(** X8. The method is matched without regard to the case of its ASCII
    letters: [validateEndpointExists] gives the same result, error message
    included, for a method name, for its upper-case form and for its
    lower-case form. *)
Theorem method_case_is_irrelevant (engine : Engine) (spec : OpenAPISpec)
    (path method : string) :
  is_ascii method = true ->
  validateEndpointExists engine spec path (Some (toUpperCase engine method))
  = validateEndpointExists engine spec path (Some method)
  /\ validateEndpointExists engine spec path (Some (toLowerCase engine method))
     = validateEndpointExists engine spec path (Some method).
Proof.
  intros Hascii; unfold validateEndpointExists, toLowerCase, toUpperCase.
  rewrite Hascii.
  rewrite (is_ascii_map upper_char method ascii_upper_char Hascii).
  rewrite (is_ascii_map lower_char method ascii_lower_char Hascii).
  rewrite (map_string_compose lower_char upper_char lower_char method lower_upper_char).
  rewrite (map_string_compose upper_char upper_char upper_char method upper_upper_char).
  rewrite (map_string_compose lower_char lower_char lower_char method lower_lower_char).
  rewrite (map_string_compose upper_char lower_char upper_char method upper_lower_char).
  split; reflexivity.
Qed.

Lemma method_case_is_irrelevant_witness :
  is_ascii "Post" = true
  /\ validateEndpointExists an_engine petstore "/pet" (Some "POST")
     = validateEndpointExists an_engine petstore "/pet" (Some "Post")
  /\ validateEndpointExists an_engine petstore "/pet" (Some "post")
     = validateEndpointExists an_engine petstore "/pet" (Some "Post").
Proof.
  split; [reflexivity |].
  apply (method_case_is_irrelevant an_engine petstore "/pet" "Post"); reflexivity.
Defined.

Lemma assoc_None_iff {A : Type} (k : string) (l : list (string * A)) :
  assoc k l = None <-> ~ In k (map fst l).
Proof.
  induction l as [| [k' a] rest IH]; cbn [assoc map fst In].
  - split; [intros _ [] | reflexivity].
  - destruct (String.eqb_spec k k') as [-> | Hne].
    + split; [discriminate | intros H; contradiction H; left; reflexivity].
    + rewrite IH; split.
      * intros H [Heq | Hin]; [apply Hne; symmetry; exact Heq | apply H, Hin].
      * intros H Hin; apply H; right; exact Hin.
Qed.

(** X9. [validateEndpointExists] and [getEndpointPaths]: a path that
    [getEndpointPaths] lists never gets [Endpoint '<path>' not found in
    OpenAPI spec]; a path that it does not list gets it, whatever the
    method, unless it is the name of a member that objects inherit, which
    the lookup finds. *)
Theorem endpoint_not_found_iff_unlisted (engine : Engine) (spec : OpenAPISpec)
    (path : string) (method : option string) :
  validateEndpointExists engine spec path method
  = Return {| valid := false;
              errors := ["Endpoint '" ++ path ++ "' not found in OpenAPI spec"];
              warnings := [] |}
  <-> ~ In path (getEndpointPaths spec) /\ inherited_name path = false.
Proof.
  unfold getEndpointPaths; rewrite <- assoc_None_iff.
  unfold validateEndpointExists.
  destruct (assoc path (paths spec)) as [entry |] eqn:Hentry.
  - rewrite (entry_of_own_path engine spec path entry Hentry); cbn [bind].
    replace (truthy (entry_object entry)) with true by reflexivity; cbn [negb].
    rewrite (proj1 (operation_of_entry engine entry _)); cbn [bind].
    split; [| intros [H _]; discriminate H].
    destruct (negb _); intros H; discriminate H.
  - destruct (entry_of_absent_path engine spec path Hentry) as (entry & -> & Htruthy).
    cbn [bind]; rewrite Htruthy.
    destruct (inherited_name path); cbn [negb].
    + split; [| intros [_ H]; discriminate H].
      intros H; exfalso.
      apply bind_Return in H as (op & _ & H).
      destruct (negb (truthy op)); discriminate H.
    + split; [intros _; split; reflexivity | reflexivity].
Qed.

(** X10. [validateSchemaExists] is the guard of [getSchema]: its result
    is valid exactly when [getSchema] returns, without throwing, a schema
    that is truthy; a name it accepts is one [getSchemaNames] lists or
    the name of a member that objects inherit. *)
Theorem schema_exists_iff_getSchema (engine : Engine) (spec : OpenAPISpec)
    (schemaName : string) :
  exists r,
    validateSchemaExists engine spec schemaName = Return r
    /\ (valid r = true <->
        exists schema, getSchema engine spec schemaName = Return schema
                       /\ truthy schema = true)
    /\ (valid r = true ->
        In schemaName (getSchemaNames spec) \/ inherited_name schemaName = true).
Proof.
  unfold validateSchemaExists, getSchema, getSchemaNames.
  destruct (definitions spec) as [defs |].
  - destruct (truthy (definition_of engine defs schemaName)) eqn:Ht; cbn [negb];
      eexists; (split; [reflexivity |]); cbn [valid]; split.
    + split; [intros _; eexists; split; [reflexivity | exact Ht] | reflexivity].
    + intros _.
      destruct (assoc schemaName defs) as [schema |] eqn:Hs.
      * left. destruct (in_dec string_dec schemaName (map fst defs)) as [H | H];
          [exact H |].
        apply assoc_None_iff in H; congruence.
      * right. unfold definition_of in Ht.
        rewrite (proj1 (proj2 (field_object engine defs schemaName) Hs)) in Ht.
        exact Ht.
    + split; [discriminate |].
      intros (s & H & Hs'); injection H as <-; congruence.
    + discriminate.
  - eexists; (split; [reflexivity |]); cbn [valid]; split.
    + split; [discriminate | intros (s & H & _); discriminate H].
    + discriminate.
Qed.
━━━━━━━━━━━━━━━━━━━━
* WHAT THE TASK ASKS
The output should match the records above exactly, line for line.

* REPLY
(** X8. The method is matched without regard to the case of its ASCII
    letters: [validateEndpointExists] gives the same result, error message
    included, for a method name, for its upper-case form and for its
    lower-case form. *)
Theorem method_case_is_irrelevant (engine : Engine) (spec : OpenAPISpec)
    (path method : string) :
  is_ascii method = true ->
  validateEndpointExists engine spec path (Some (toUpperCase engine method))
  = validateEndpointExists engine spec path (Some method)
  /\ validateEndpointExists engine spec path (Some (toLowerCase engine method))
     = validateEndpointExists engine spec path (Some method).
Proof.
  intros Hascii; unfold validateEndpointExists, toLowerCase, toUpperCase.
  rewrite Hascii.
  rewrite (is_ascii_map upper_char method ascii_upper_char Hascii).
  rewrite (is_ascii_map lower_char method ascii_lower_char Hascii).
  rewrite (map_string_compose lower_char upper_char lower_char method lower_upper_char).
  rewrite (map_string_compose upper_char upper_char upper_char method upper_upper_char).
  rewrite (map_string_compose lower_char lower_char lower_char method lower_lower_char).
  rewrite (map_string_compose upper_char lower_char upper_char method upper_lower_char).
  split; reflexivity.
Qed.

Lemma method_case_is_irrelevant_witness :
  is_ascii "Post" = true
  /\ validateEndpointExists an_engine petstore "/pet" (Some "POST")
     = validateEndpointExists an_engine petstore "/pet" (Some "Post")
  /\ validateEndpointExists an_engine petstore "/pet" (Some "post")
     = validateEndpointExists an_engine petstore "/pet" (Some "Post").
Proof.
  split; [reflexivity |].
  apply (method_case_is_irrelevant an_engine petstore "/pet" "Post"); reflexivity.
Defined.

Lemma assoc_None_iff {A : Type} (k : string) (l : list (string * A)) :
  assoc k l = None <-> ~ In k (map fst l).
Proof.
  induction l as [| [k' a] rest IH]; cbn [assoc map fst In].
  - split; [intros _ [] | reflexivity].
  - destruct (String.eqb_spec k k') as [-> | Hne].
    + split; [discriminate | intros H; contradiction H; left; reflexivity].
    + rewrite IH; split.
      * intros H [Heq | Hin]; [apply Hne; symmetry; exact Heq | apply H, Hin].
      * intros H Hin; apply H; right; exact Hin.
Qed.

(** X9. [validateEndpointExists] and [getEndpointPaths]: a path that
    [getEndpointPaths] lists never gets [Endpoint '<path>' not found in
    OpenAPI spec]; a path that it does not list gets it, whatever the
    method, unless it is the name of a member that objects inherit, which
    the lookup finds. *)
Theorem endpoint_not_found_iff_unlisted (engine : Engine) (spec : OpenAPISpec)
    (path : string) (method : option string) :
  validateEndpointExists engine spec path method
  = Return {| valid := false;
              errors := ["Endpoint '" ++ path ++ "' not found in OpenAPI spec"];
              warnings := [] |}
  <-> ~ In path (getEndpointPaths spec) /\ inherited_name path = false.
Proof.
  unfold getEndpointPaths; rewrite <- assoc_None_iff.
  unfold validateEndpointExists.
  destruct (assoc path (paths spec)) as [entry |] eqn:Hentry.
  - rewrite (entry_of_own_path engine spec path entry Hentry); cbn [bind].
    replace (truthy (entry_object entry)) with true by reflexivity; cbn [negb].
    rewrite (proj1 (operation_of_entry engine entry _)); cbn [bind].
    split; [| intros [H _]; discriminate H].
    destruct (negb _); intros H; discriminate H.
  - destruct (entry_of_absent_path engine spec path Hentry) as (entry & -> & Htruthy).
    cbn [bind]; rewrite Htruthy.
    destruct (inherited_name path); cbn [negb].
    + split; [| intros [_ H]; discriminate H].
      intros H; exfalso.
      apply bind_Return in H as (op & _ & H).
      destruct (negb (truthy op)); discriminate H.
    + split; [intros _; split; reflexivity | reflexivity].
Qed.

(** X10. [validateSchemaExists] is the guard of [getSchema]: its result
    is valid exactly when [getSchema] returns, without throwing, a schema
    that is truthy; a name it accepts is one [getSchemaNames] lists or
    the name of a member that objects inherit. *)
Theorem schema_exists_iff_getSchema (engine : Engine) (spec : OpenAPISpec)
    (schemaName : string) :
  exists r,
    validateSchemaExists engine spec schemaName = Return r
    /\ (valid r = true <->
        exists schema, getSchema engine spec schemaName = Return schema
                       /\ truthy schema = true)
    /\ (valid r = true ->
        In schemaName (getSchemaNames spec) \/ inherited_name schemaName = true).
Proof.
  unfold validateSchemaExists, getSchema, getSchemaNames.
  destruct (definitions spec) as [defs |].
  - destruct (truthy (definition_of engine defs schemaName)) eqn:Ht; cbn [negb];
      eexists; (split; [reflexivity |]); cbn [valid]; split.
    + split; [intros _; eexists; split; [reflexivity | exact Ht] | reflexivity].
    + intros _.
      destruct (assoc schemaName defs) as [schema |] eqn:Hs.
      * left. destruct (in_dec string_dec schemaName (map fst defs)) as [H | H];
          [exact H |].
        apply assoc_None_iff in H; congruence.
      * right. unfold definition_of in Ht.
        rewrite (proj1 (proj2 (field_object engine defs schemaName) Hs)) in Ht.
        exact Ht.
    + split; [discriminate |].
      intros (s & H & Hs'); injection H as <-; congruence.
    + discriminate.
  - eexists; (split; [reflexivity |]); cbn [valid]; split.
    + split; [discriminate | intros (s & H & _); discriminate H].
    + discriminate.
Qed.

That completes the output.